AMI delay: Negaunee council hopes to decide on electric/water meter enhancements in March
NEGAUNEE — Plans to implement advanced metering infrastructure for Negaunee’s electric and water services will have to wait.
The Negaunee City Council voted unanimously Thursday to delay a decision on the advanced metering infrastructure, or AMI, until next month’s meeting. This was due, in part, to the absence of Mayor David Kangas and councilmen Edward Karki and Paul Maino.
The city currently uses an automatic meter reading, or AMR, system to collect monthly meter data for customer billing, said Brett Niemi, services representative for Wisconsin Public Power Inc. Energy.
After 2021, the software used by the city in its electric and water departments for collection of customer usage information will need to be upgraded and the equipment used for field collection will no longer be supported by the manufacturer, Niemi told the council.
Under the current system, city electric employees travel through the city once per month and collect usage data from electric meters via a radio transmitter.
That information is then sent through WPPI’s central billing system where it is made available for billing by the city.
AMI meters would send information to the server every 15 minutes, Niemi said, allowing the city and customers to view the information in real-time.
“Customer expectations are changing,” Niemi said. “AMI provides more technologies than what AMR does. And, really, as billing systems, they are not apples-to-apples comparisons. The AMI provides you with a lot more capabilities. I kind of liken it to, think back in 2007 when the iPhone came out. Getting an iPhone in 2007 was kind of a luxury item. Today, a smartphone is pretty much standard equipment, and we are seeing a lot of similarities with AMI.”
He said AMI will give the water or electric customer more opportunities to analyze their usage.
“You can go in and set alerts and alarms, and because you have 15-minute interval data, you can get alerts on that to help yourself out,” Niemi said.
The advanced metering infrastructure will also provide real-time outage mapping, automatically generate service requests, send text messages and phone calls to utility personnel and record outage history, he said.
AMI implementation, if approved by the council, could cost up to $454,000.
The expense would be split, with the city’s electric fund paying $291,950 and the water fund absorbing $161,960. The project would be completed over a five-year period, with larger energy consumers slated for the first AMI meter installations.
The council approved the city’s 2020 fee schedule during a special meeting Oct. 3, which included a $1.42 per month increase in the city’s electric service fixed charge, effective Jan. 1.
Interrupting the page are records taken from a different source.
Lemma summary_store_ok s s' registry young session id rid osid epoch observation now1 now2 res :
  update_pending_interaction_summary canonical_directory write_error runtimes registry young s
    session id rid osid epoch observation now1 now2 = (s', res) -> store_ok s -> store_ok s'.
Proof.
  unfold update_pending_interaction_summary. intros Hup Hok.
  destruct (negb _); [by injection Hup as <- <-|].
  destruct (load_locked _ s session id) as [r0|e] eqn:Hload; [|by injection Hup as <- <-].
  apply load_locked_Ok in Hload. pose proof (read_record_Ok _ _ _ _ Hload) as (_ & _ & _ & Hid & _).
  destruct (_ || _); [by injection Hup as <- <-|].
  destruct (observed_summary r0 observation epoch now2) as [summary|]; [|by injection Hup as <- <-].
  destruct (save_metadata_locked _ _ _ _) as [s1 res1] eqn:E.
  assert (store_ok s1); [|by destruct res1; injection Hup as <- <-].
  revert E. unfold save_metadata_locked, write_record_locked.
  destruct (validate_record _ _) as [[]|] eqn:Hv; [|by intros [= <- <-]].
  destruct (Z.leb_spec (str_len (task_to_vec_pretty
    (set_pending_interaction_summary r0 (Some summary)))) MAX_TASK_RECORD_BYTES) as [Hl|]; simpl;
    [|by intros [= <- <-]].
  destruct (write_error (t_task_id r0)); [by intros [= <- <-]|]. intros [= <- <-].
  refine (rewrite_store_ok s r0 (set_pending_interaction_summary r0 (Some summary)) (s_leases s)
            Hok _ eq_refl eq_refl eq_refl Hv Hl).
  by rewrite Hid.
Qed.

Lemma finalize_store_ok s s' owner now now2 count o names res :
  finalize_entries canonical_directory read_dir lock_error write_error remove_outcome runtimes
    s owner now now2 count o names = (s', res) -> store_ok s -> store_ok s'.
Proof.
  revert s count o. induction names as [|name names IH]; intros s count o; simpl; [by intros [= <- <-]|].
  destruct (_ <? _); [by intros [= <- <-]|]. destruct (task_file name) as [id0|]; [|by apply IH].
  destruct (read_record canonical_directory s id0) as [r0|e];
    [|destruct (is_not_found e); [by apply IH|by intros [= <- <-]]].
  destruct (negb _); [by apply IH|].
  destruct (runtime_lease_held_locked _ s _) as [[]|e]; [by apply IH| |by intros [= <- <-]].
  destruct (is_terminal _); [by apply IH|].
  destruct (Tasks.save_locked _ _ _ _ _ _ s (finalize_record r0 now) now2) as [s1 res1] eqn:E.
  intros Hf Hok. apply save_store_ok in E; [|done].
  destruct res1; [by eapply IH|by injection Hf as <- <-].
Qed.
End Environment.
(** * GurgenBudgetTracker: analytics, balance and usage-counter logic

    A shallow embedding of the non-GUI logic of [src/main.py]:

    - the usage counters of the label and type catalogs
      ([Transactions.update_label_count], [update_type_count],
      [decrement_label_count], [decrement_type_count],
      [update_usage_counts], [decrement_usage_counts]);
    - the period filter and the day-count denominator
      ([Analytics.get_filtered_transactions], [get_days_in_period]);
    - the aggregator ([Analytics.calculate_label_stats],
      [calculate_type_stats]) and the balance calculator
      ([Analytics.calculate_totals], [Dashboard.calculate_all_time_totals]).

    Data is kept the way the program has it: a CSV row is a list of strings,
    a CSV file is a list of rows (or is missing), a Python [dict] is an
    association list in insertion order, a naive [datetime] is a day ordinal
    with a microsecond of the day.

    Numbers.  An amount is a binary64 float, as in Python: the [float] of
    the Standard Library's [Floats], with its rounding, its infinities and
    its NaN.  Sums, quotients and comparisons are the primitive ones, in the
    order in which the program applies them. *)

From Stdlib Require Import Floats.
From Stdlib Require Import ZArith Lia List String Ascii Bool.
From Stdlib Require Import Permutation Sorted DecimalString DecimalPos DecimalZ.
Import ListNotations.

Local Open Scope string_scope.
Local Open Scope list_scope.
Local Open Scope Z_scope.

(** A row as [csv.reader] yields it. *)
Definition row := list string.

(** A CSV file on disk: [None] when it does not exist, otherwise its rows in
    file order (a blank line is the empty row). *)
Definition csv_file := option (list row).

(** [transaction[i]]; out of range is [IndexError], here [None]. *)
Definition field (r : row) (i : nat) : option string := nth_error r i.

(** ** The Python library functions the program calls *)

Module Py.

(** [int(s)] on an optionally signed run of ASCII digits.  (CPython also
    accepts a leading plus sign, surrounding blanks and underscores; the
    theorems below are stated for any parser, this one serves the
    examples.) *)
Definition int (s : string) : option Z :=
  option_map Z.of_int (NilZero.int_of_string s).

(** [str(n)] for an integer [n]. *)
Definition str (n : Z) : string := NilZero.string_of_int (Z.to_int n).

Definition digit_of (a : ascii) : option Z :=
  let n := nat_of_ascii a in
  if (48 <=? n)%nat && (n <=? 57)%nat then Some (Z.of_nat (n - 48)) else None.

Fixpoint digits_from (acc : Z) (s : string) : option Z :=
  match s with
  | EmptyString => Some acc
  | String a s' =>
      match digit_of a with
      | Some d => digits_from (10 * acc + d) s'
      | None => None
      end
  end.

(** A non-empty run of digits. *)
Definition number_of_digits (s : string) : option Z :=
  match s with
  | EmptyString => None
  | _ => digits_from 0 s
  end.
(** ** The [ready] schedule of a backpressure pattern *)

Lemma pattern_update_shape (pat : BPSink.pattern) (ps : BPSink.pstate) :
  exists ps' o, forall b,
  BPSink.pattern_update pat ps b =
  (ps', match o with None => b | Some st => BPSink.with_ready_state b st end,
   match o with None => no_writes | Some st => set_ready st end).
Proof.
  destruct ps as [idx c]. unfold BPSink.pattern_update. cbn [BPSink.pattern_idx BPSink.cycles_in_pattern].
  destruct (Nat.ltb idx (length pat)); [|eexists; exists None; intros; reflexivity].
  destruct (nth idx pat (0%Z, false)) as [cy st].
  destruct (Z.leb cy (c + 1)); [|eexists; exists None; intros; reflexivity].
  destruct (Nat.ltb (S idx) (length pat)).
  - destruct (nth (S idx) pat (0%Z, false)) as [cy' st'].
    eexists; exists (Some st'); intros; reflexivity.
  - destruct pat as [|[cy0 st0] pat']; [eexists; exists None; intros; reflexivity|].
    eexists; exists (Some st0); intros; reflexivity.
Qed.

Lemma source_keeps_ready (s : Source.t) (p : Port) :
  ready (snd (Source.resume s p) p) = ready p.
Proof.
  destruct s as [sw se serr spc]. unfold Source.resume, Source.goto.
  cbn [Source.pc Source.words Source.empty_last Source.err].
  destruct spc as [|i| |]; [destruct sw| |reflexivity|reflexivity]; try reflexivity.
  destruct (ready p) eqn:Hr; [|exact Hr]. destruct (Nat.ltb (S i) (length sw)); exact Hr.
Qed.

Lemma ready_seen_levels (pat : BPSink.pattern) (m : nat) :
  forall s ps b p, BPLoopback.ready_seen_run pat m s ps b p = pattern_levels pat m ps (ready p).
Proof.
  induction m as [|m IH]; intros s ps b p; [reflexivity|].
  cbn [BPLoopback.ready_seen_run pattern_levels]. f_equal.
  unfold BPLoopback.edge, BPSink.pattern_edge.
  destruct (Source.resume s p) as [s' wsrc] eqn:Es.
  destruct (pattern_update_shape pat ps) as (ps' & o & Hpu). rewrite !Hpu.
  rewrite IH. f_equal.
  pose proof (source_keeps_ready s p) as Hr. rewrite Es in Hr. cbn [snd] in Hr.
  destruct o; [reflexivity|]. exact Hr.
Qed.
(** X7: With a valid threshold and a query vector, what [SimilaritySearch]
    returns is what the backend search returns for that vector, the given
    number of documents, the threshold and the filter of the options:
    documents (in the backend's order) and error alike. *)
Theorem SimilaritySearch_returns_search_result (s : Store) (query : string)
    (numDocuments : Z) (options : list Option_) (st : State)
    (t : float32) (vector : Vector) (w1 : World) :
  getScoreThreshold s (getOptions s options) = (t, None) ->
  EmbedQuery (embedder s) (world st) query = ((vector, None), w1) ->
  let found := searchPoints backend (heap st) w1 (qdrantURL s) vector
                 numDocuments t (Filters (getOptions s options)) in
  ∃ st',
    SimilaritySearch s query numDocuments options st = Some (found.1, st')
    ∧ heap st' = found.2.1
    ∧ world st' = found.2.2
    ∧ calls st'
      = calls st
        ++ [CallEmbedQuery query;
            CallSearchPoints (qdrantURL s) vector numDocuments t
              (Filters (getOptions s options))].
Proof.
  intros Ht Hemb found. unfold SimilaritySearch. rewrite Ht, getFilters_id.
  unfold bind, call_EmbedQuery. rewrite Hemb.
  unfold call_searchPoints. cbn [heap world called]. fold found.
  destruct found as [res [h w]].
  eexists. split; [reflexivity|]. cbn. by rewrite <- app_assoc.
Qed.
(** * The rucio copytool of the pilot: stage-in, stage-out and the
      classification of transfer errors

    A shallow embedding of [pilot/copytool/rucio.py].  Python strings are
    byte strings ([string]); values that may be [None] are [option]s;
    integers are [Z]; dictionaries with string keys are [gmap string _].
    The collaborators the module imports ([execute],
    [verify_catalog_checksum], [os.path.exists], [json.load], the method
    [FileSpec.is_directaccess]) are fields of an environment record and the
    state of the outside world is threaded through the calls. *)

From Stdlib Require Import ZArith Lia Bool Ascii String.
From stdpp Require Import base option list strings gmap.

Local Open Scope string_scope.
Local Open Scope Z_scope.

(** ** Python strings *)

Module Py.

(** [s.startswith(p)], returning what follows the prefix. *)
Fixpoint strip_prefix (p s : string) : option string :=
  match p, s with
  | EmptyString, _ => Some s
  | String a p', String b s' =>
      if Ascii.eqb a b then strip_prefix p' s' else None
  | String _ _, EmptyString => None
  end.

(** [p in s] on strings: [p] occurs in [s] as a substring. *)
Fixpoint contains (p s : string) : bool :=
  match strip_prefix p s with
  | Some _ => true
  | None =>
      match s with
      | EmptyString => false
      | String _ s' => contains p s'
      end
  end.

Definition newline : ascii := "010"%char.
Example v3_install_offline :
  V3.install Scenario.offline Scenario.fresh =
    (false, {| caches := [("ai-learning-v3", ∅)];
               netlog := map (Request_of Scenario.offline) V3.STATIC_ASSETS |}).
Proof. reflexivity. Qed.

Example v1_activate_other_versions :
  caches_keys (V1.activate Scenario.other_versions) = ["static-v1"].
Proof. reflexivity. Qed.

Example json_parse_queue :
  Json.parse "[1]" = Some (Json.Arr [Json.Num "1"]) ∧
  Json.parse " [ 1 , [true, null] ] "
    = Some (Json.Arr [Json.Num "1"; Json.Arr [Json.Bool true; Json.Null]]) ∧
  Json.parse "[]" = Some (Json.Arr []) ∧
  Json.parse "null" = Some Json.Null.
Proof. repeat split; vm_compute; reflexivity. Qed.

Example json_parse_refuses :
  Json.parse "lesson-1:done" = None ∧ Json.parse "" = None ∧
  Json.parse "[1,]" = None ∧ Json.parse "[01]" = None ∧
  Json.parse "[1] x" = None.
Proof. repeat split; vm_compute; reflexivity. Qed.

Example json_round_trip :
  Json.parse (Json.stringify
    (Json.Arr [Json.Num "1"; Json.Arr [Json.Bool true; Json.Str "a"]; Json.Null]))
  = Some (Json.Arr [Json.Num "1"; Json.Arr [Json.Bool true; Json.Str "a"];
                    Json.Null]).
Proof. vm_compute. reflexivity. Qed.

Example json_pending :
  Json.truthy Json.Null = false ∧
  Json.truthy (Json.Num "0") = false ∧
  Json.truthy (Json.Arr []) && Json.length_gt_0 (Json.Arr []) = false ∧
  Json.truthy (Json.Num "7") && Json.length_gt_0 (Json.Num "7") = false ∧
  Json.truthy (Json.Arr [Json.Num "1"])
    && Json.length_gt_0 (Json.Arr [Json.Num "1"]) = true.
Proof. repeat split; reflexivity. Qed.

(** A stored text that is not JSON: reading the queue throws, and the
    sync handler sends nothing and leaves the text where it is. *)
Example sync_unreadable_queue :
  Scenario.run_sync Scenario.online "sync-progress"
    (Some {["syncQueue" := "lesson-1:done"]}) Scenario.fresh
  = (Some {["syncQueue" := "lesson-1:done"]}, Scenario.fresh).
Proof. vm_compute. reflexivity. Qed.

(** ** Strings: [startsWith] on a URL and on its protocol *)

Lemma prefix_cons a s1 b s2 :
  String.prefix (String a s1) (String b s2) =
  if Ascii.ascii_dec a b then String.prefix s1 s2 else false.
Proof. reflexivity. Qed.

Lemma append_cons a s t : String a s +:+ t = String a (s +:+ t).
Proof. reflexivity. Qed.

Lemma append_nil t : "" +:+ t = t.
Proof. reflexivity. Qed.

Lemma prefix_nil s : String.prefix "" s = true.
Proof. by destruct s. Qed.

(** Whatever follows the colon of the protocol cannot decide whether the
    URL starts with ["http"]: a scheme shorter than four characters puts
    its colon where ["http"] has a letter. *)
Lemma prefix_http_protocol (s rest : string) :
  String.prefix "http" ((s +:+ ":") +:+ rest) = String.prefix "http" (s +:+ ":").
Proof.
  destruct s as [|a [|b [|c [|d s]]]];
    rewrite ?append_cons, ?append_nil, ?append_cons, ?prefix_cons, ?prefix_nil;
    repeat (match goal with
            | |- context [Ascii.ascii_dec ?x ?y] =>
                destruct (Ascii.ascii_dec x y); try discriminate
            end);
    reflexivity.
Qed.
Record ExecutorState := {
  (** [pendingPermissions]: request id to the promise whose [resolve] is
      stored under it *)
  pendingPermissions : gmap jsstring nat;
  (** the promises created so far, by creation index *)
  promises : list Waiting;
  (** timers armed and not yet fired *)
  timers : list Timer;
  (** the permission manager *)
  store : Store;
  (** [claude-code:permission] events published, latest last *)
  asked : list ClaudeCodePermissionRequest;
  (** verdicts handed back to the agent runtime, latest last, each with the
      promise it came through ([None]: answered from the store) *)
  verdicts : list (option nat * PermissionVerdict)
}.

Definition PERMISSION_TIMEOUT : Z := 5 * 60 * 1000.

(** [`${input.field}`] *)
Definition showField (input : ToolInput) (field : string) : jsstring :=
  match input !! txt field with
  | Some v => ToString v
  | None => txt "undefined"
  end.

Definition formatPermissionDescription (toolName : jsstring) (input : ToolInput)
    : jsstring :=
  if bool_decide (toolName = txt "Edit") then
    txt "Edit file: " ++ showField input "file_path"
  else if bool_decide (toolName = txt "Write") then
    txt "Create/overwrite file: " ++ showField input "file_path"
  else if bool_decide (toolName = txt "Bash") then
    txt "Run command: " ++ slice (showField input "command") 0 100
  else if bool_decide (toolName = txt "Read") then
    txt "Read file: " ++ showField input "file_path"
  else txt "Use tool " ++ toolName.

(** The continuation of [handlePermission] after its [await], for the
    promise [p] resolved with [result]. *)
Definition resume (s : ExecutorState) (p : nat) (w : Waiting)
    (result : PermissionResult) : ExecutorState :=
  let remembered :=
    (* Remember the decision if requested *)
    if res_remember result
    then remember (store s) (w_projectName w) (w_toolName w) (w_input w)
           (res_approved result)
    else (Returned tt, store s) in
  let verdict :=
    match fst remembered with
    | Thrown e => Rejected e
    | Returned _ =>
        if res_approved result then Allow (w_input w)
        else Deny (txt "User denied permission.")
    end in
  {| pendingPermissions := pendingPermissions s;
     promises := promises s;
     timers := timers s;
     store := snd remembered;
     asked := asked s;
     verdicts := verdicts s ++ [(Some p, verdict)] |}.

(** An invocation of the [resolve] of promise [p]. Only the first one
    settles the promise and lets the suspended call go on. *)
Definition resolve (s : ExecutorState) (p : nat) (result : PermissionResult)
    : ExecutorState :=
  match promises s !! p with
  | None => s
  | Some w =>
      let w' := {| w_projectName := w_projectName w; w_toolName := w_toolName w;
                   w_input := w_input w;
                   resolveCalls := resolveCalls w ++ [result] |} in
      let s1 := {| pendingPermissions := pendingPermissions s;
                   promises := <[p := w']> (promises s);
                   timers := timers s;
                   store := store s;
                   asked := asked s;
                   verdicts := verdicts s |} in
      match resolveCalls w with
      | [] => resume s1 p w' result
      | _ :: _ => s1
      end
  end.

Definition setPending (s : ExecutorState) (m : gmap jsstring nat) : ExecutorState :=
  {| pendingPermissions := m; promises := promises s; timers := timers s;
     store := store s; asked := asked s; verdicts := verdicts s |}.

(** The subscriber of [claude-code:permission-response]. *)
Definition onPermissionResponse (s : ExecutorState)
    (response : ClaudeCodePermissionResponse) : ExecutorState :=
  match pendingPermissions s !! resp_requestId response with
  | Some pending =>
      let s1 := resolve s pending
                  {| res_approved := approved response;
                     res_remember := rememberChoice response |} in
      setPending s1 (delete (resp_requestId response) (pendingPermissions s1))
  | None => s
  end.

(** The callback given to [setTimeout]. *)
Definition onTimeout (s : ExecutorState) (t : Timer) : ExecutorState :=
  if bool_decide (is_Some (pendingPermissions s !! t_permissionId t)) then
    let s1 := setPending s (delete (t_permissionId t) (pendingPermissions s)) in
    resolve s1 (t_promise t) {| res_approved := false; res_remember := false |}
  else s.

(** [handlePermission], up to its [await]. [permissionId] is the id drawn
    from the clock and the random generator. *)
Definition handlePermission (s : ExecutorState)
    (permissionId chatId projectName toolName : jsstring) (input : ToolInput)
    : ExecutorState :=
  let answer v :=
    {| pendingPermissions := pendingPermissions s; promises := promises s;
       timers := timers s; store := store s; asked := asked s;
       verdicts := verdicts s ++ [(None, v)] |} in
  (* Check permission memory first *)
  match checkPermission (memory (store s)) projectName toolName input with
  | Thrown e => answer (Rejected e)
  | Returned Allowed => answer (Allow input)
  | Returned Denied => answer (Deny (txt "This action was previously denied."))
  | Returned Ask =>
      (* Need to ask user *)
      let description := formatPermissionDescription toolName input in
      let p := length (promises s) in
      {| pendingPermissions := <[permissionId := p]> (pendingPermissions s);
         promises := promises s ++
           [ {| w_projectName := projectName; w_toolName := toolName;
                w_input := input; resolveCalls := [] |} ];
         timers := timers s ++
           [ {| t_permissionId := permissionId; t_promise := p;
                t_delay := PERMISSION_TIMEOUT |} ];
         store := store s;
         asked := asked s ++
           [ {| perm_requestId := permissionId; perm_chatId := chatId;
                perm_projectName := projectName; perm_toolName := toolName;
                perm_toolInput := input; perm_description := description |} ];
         verdicts := verdicts s |}
  end.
The increase is meant to offset the cost of AMI implementation, officials said.
Councilman Don Gladwell, who made the motion to delay the decision, said while he appreciates the technical innovation AMI would bring, he would like to gather more information on the project before voting to approve its implementation.
“I see the benefits, I just don’t know if it is something that we need in Negaunee. What is the true benefit to the city?” Gladwell asked. “I just don’t know what we are going to gain from a city standpoint.”
Negaunee City Manager Nate Heffron said that overall, city utility customers will receive better service and more capabilities, but the city will also benefit from greater efficiencies because city staff will no longer be required to complete meter data collection monthly.
In addition, the AMI system will give city billing employees the ability to shut off or restart services right from the system, rather than sending an electric department worker out to manually shut off or restart service.
“Obviously there will be some savings in labor,” Heffron said. “And I think the more information we get out to our customers the more they will be able to adequately use our system.”